* _What you are asked to do_:
As you look over the data below, please find each line where the word "ItemOut" appears, then copy it.

* _Records provided_:
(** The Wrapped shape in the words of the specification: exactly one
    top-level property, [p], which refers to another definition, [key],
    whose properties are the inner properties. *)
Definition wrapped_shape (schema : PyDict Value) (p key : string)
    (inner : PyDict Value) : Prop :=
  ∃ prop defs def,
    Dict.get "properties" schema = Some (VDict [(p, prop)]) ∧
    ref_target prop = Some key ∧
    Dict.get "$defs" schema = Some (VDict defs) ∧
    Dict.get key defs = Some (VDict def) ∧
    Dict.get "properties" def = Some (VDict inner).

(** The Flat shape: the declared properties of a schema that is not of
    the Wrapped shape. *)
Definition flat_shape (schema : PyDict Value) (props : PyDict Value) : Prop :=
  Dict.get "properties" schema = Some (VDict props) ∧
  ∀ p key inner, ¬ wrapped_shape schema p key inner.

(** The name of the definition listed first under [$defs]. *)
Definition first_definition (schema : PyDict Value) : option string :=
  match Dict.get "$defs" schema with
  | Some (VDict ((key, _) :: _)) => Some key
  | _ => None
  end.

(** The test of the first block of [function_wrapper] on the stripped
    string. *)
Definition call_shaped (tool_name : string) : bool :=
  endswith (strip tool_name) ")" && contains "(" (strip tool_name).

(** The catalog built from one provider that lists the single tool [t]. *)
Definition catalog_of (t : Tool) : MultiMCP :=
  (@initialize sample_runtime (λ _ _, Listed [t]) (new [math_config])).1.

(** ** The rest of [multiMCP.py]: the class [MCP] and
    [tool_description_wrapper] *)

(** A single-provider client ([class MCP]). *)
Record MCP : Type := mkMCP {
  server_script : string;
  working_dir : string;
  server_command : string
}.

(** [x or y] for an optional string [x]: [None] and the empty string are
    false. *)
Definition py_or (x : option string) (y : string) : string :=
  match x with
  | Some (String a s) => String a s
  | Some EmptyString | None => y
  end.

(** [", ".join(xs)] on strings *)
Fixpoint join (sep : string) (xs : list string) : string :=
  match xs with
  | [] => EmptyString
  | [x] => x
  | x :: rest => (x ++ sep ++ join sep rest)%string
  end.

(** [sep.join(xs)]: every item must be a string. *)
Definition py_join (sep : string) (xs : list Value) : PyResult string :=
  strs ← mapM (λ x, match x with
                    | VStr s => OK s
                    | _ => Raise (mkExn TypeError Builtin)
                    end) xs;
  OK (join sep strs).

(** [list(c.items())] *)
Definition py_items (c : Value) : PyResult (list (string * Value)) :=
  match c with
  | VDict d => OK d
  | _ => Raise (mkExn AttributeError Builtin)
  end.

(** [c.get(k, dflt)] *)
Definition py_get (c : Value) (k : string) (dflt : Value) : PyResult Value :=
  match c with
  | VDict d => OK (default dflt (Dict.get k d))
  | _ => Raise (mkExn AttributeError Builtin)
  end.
==
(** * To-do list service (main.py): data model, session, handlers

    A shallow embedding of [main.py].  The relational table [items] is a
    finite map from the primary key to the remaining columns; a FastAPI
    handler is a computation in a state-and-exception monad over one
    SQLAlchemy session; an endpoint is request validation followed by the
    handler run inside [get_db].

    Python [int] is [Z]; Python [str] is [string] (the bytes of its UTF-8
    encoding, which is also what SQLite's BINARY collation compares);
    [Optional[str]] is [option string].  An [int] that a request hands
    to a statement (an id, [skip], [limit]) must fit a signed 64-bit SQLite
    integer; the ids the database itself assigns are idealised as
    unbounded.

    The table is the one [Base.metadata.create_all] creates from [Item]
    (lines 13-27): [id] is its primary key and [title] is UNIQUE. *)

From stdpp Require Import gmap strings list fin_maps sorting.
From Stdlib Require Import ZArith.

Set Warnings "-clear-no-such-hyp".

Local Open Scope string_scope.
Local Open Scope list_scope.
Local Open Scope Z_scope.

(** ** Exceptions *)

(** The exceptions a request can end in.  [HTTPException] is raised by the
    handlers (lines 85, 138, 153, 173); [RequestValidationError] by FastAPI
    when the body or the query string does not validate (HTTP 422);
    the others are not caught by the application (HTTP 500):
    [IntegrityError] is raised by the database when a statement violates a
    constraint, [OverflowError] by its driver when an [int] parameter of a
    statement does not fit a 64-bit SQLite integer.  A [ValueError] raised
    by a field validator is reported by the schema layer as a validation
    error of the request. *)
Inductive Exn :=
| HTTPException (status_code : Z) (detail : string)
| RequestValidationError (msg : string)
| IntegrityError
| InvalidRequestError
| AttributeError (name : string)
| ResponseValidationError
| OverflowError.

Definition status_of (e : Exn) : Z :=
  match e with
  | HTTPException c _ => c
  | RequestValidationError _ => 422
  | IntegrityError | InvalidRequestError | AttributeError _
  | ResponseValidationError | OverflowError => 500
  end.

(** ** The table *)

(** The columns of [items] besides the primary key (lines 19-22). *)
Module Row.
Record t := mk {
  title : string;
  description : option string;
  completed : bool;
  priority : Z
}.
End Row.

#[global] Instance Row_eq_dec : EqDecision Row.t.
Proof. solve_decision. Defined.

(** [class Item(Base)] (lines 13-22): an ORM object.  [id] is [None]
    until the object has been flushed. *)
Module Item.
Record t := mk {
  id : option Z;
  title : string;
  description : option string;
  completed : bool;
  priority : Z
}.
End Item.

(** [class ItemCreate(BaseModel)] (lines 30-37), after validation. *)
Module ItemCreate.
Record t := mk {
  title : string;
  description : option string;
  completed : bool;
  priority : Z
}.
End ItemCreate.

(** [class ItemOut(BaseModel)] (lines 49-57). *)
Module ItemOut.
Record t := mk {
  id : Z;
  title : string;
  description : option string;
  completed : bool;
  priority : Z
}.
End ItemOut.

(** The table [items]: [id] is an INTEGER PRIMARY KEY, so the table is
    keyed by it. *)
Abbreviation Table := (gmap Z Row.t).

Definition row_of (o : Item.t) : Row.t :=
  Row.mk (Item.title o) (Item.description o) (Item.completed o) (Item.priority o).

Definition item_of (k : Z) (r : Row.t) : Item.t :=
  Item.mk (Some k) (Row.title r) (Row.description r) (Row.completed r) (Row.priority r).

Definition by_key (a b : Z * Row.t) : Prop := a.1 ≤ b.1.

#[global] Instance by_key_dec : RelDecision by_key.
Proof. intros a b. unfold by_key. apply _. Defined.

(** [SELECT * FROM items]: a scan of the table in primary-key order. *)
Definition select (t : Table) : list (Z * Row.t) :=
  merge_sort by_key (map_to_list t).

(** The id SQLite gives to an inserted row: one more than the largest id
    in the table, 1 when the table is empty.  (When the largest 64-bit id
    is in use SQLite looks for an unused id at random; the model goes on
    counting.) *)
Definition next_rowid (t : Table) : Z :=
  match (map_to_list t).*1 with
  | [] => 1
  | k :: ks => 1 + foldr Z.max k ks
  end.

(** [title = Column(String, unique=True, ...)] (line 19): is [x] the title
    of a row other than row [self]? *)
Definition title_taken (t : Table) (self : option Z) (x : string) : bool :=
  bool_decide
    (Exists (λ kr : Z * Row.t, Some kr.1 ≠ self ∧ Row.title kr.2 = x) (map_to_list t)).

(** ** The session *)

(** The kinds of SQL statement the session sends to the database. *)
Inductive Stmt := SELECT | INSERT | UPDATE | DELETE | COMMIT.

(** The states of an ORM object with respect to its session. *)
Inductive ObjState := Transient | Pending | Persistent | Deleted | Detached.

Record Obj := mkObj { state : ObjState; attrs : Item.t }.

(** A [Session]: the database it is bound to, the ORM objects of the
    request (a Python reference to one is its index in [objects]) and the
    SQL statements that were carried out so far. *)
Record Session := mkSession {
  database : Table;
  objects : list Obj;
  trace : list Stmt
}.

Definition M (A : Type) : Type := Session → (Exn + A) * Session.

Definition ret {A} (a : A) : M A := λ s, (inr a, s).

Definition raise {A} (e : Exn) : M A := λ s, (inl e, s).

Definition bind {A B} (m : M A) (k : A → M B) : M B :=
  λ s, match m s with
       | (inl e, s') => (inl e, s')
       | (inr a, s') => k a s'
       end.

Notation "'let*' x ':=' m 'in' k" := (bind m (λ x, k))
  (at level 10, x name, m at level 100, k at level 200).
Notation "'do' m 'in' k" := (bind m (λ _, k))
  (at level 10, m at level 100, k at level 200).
* * *
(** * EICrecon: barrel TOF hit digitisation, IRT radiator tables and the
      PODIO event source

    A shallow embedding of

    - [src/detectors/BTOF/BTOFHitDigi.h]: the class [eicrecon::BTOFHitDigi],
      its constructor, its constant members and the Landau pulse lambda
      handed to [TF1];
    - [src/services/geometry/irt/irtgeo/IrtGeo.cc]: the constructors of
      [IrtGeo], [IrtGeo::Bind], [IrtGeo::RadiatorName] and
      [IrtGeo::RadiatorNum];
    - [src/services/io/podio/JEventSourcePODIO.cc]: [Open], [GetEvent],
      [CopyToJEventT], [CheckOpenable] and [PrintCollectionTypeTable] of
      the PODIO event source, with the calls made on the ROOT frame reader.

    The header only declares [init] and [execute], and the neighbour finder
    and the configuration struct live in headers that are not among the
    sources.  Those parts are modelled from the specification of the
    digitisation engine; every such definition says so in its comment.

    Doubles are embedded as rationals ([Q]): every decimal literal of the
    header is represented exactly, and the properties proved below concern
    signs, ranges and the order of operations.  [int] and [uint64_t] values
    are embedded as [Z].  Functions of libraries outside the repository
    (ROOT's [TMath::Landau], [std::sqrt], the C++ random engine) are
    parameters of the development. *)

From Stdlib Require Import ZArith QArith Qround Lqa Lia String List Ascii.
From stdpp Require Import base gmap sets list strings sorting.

* _Task answer_:
(** [class ItemOut(BaseModel)] (lines 49-57). *)
Module ItemOut.
End ItemOut.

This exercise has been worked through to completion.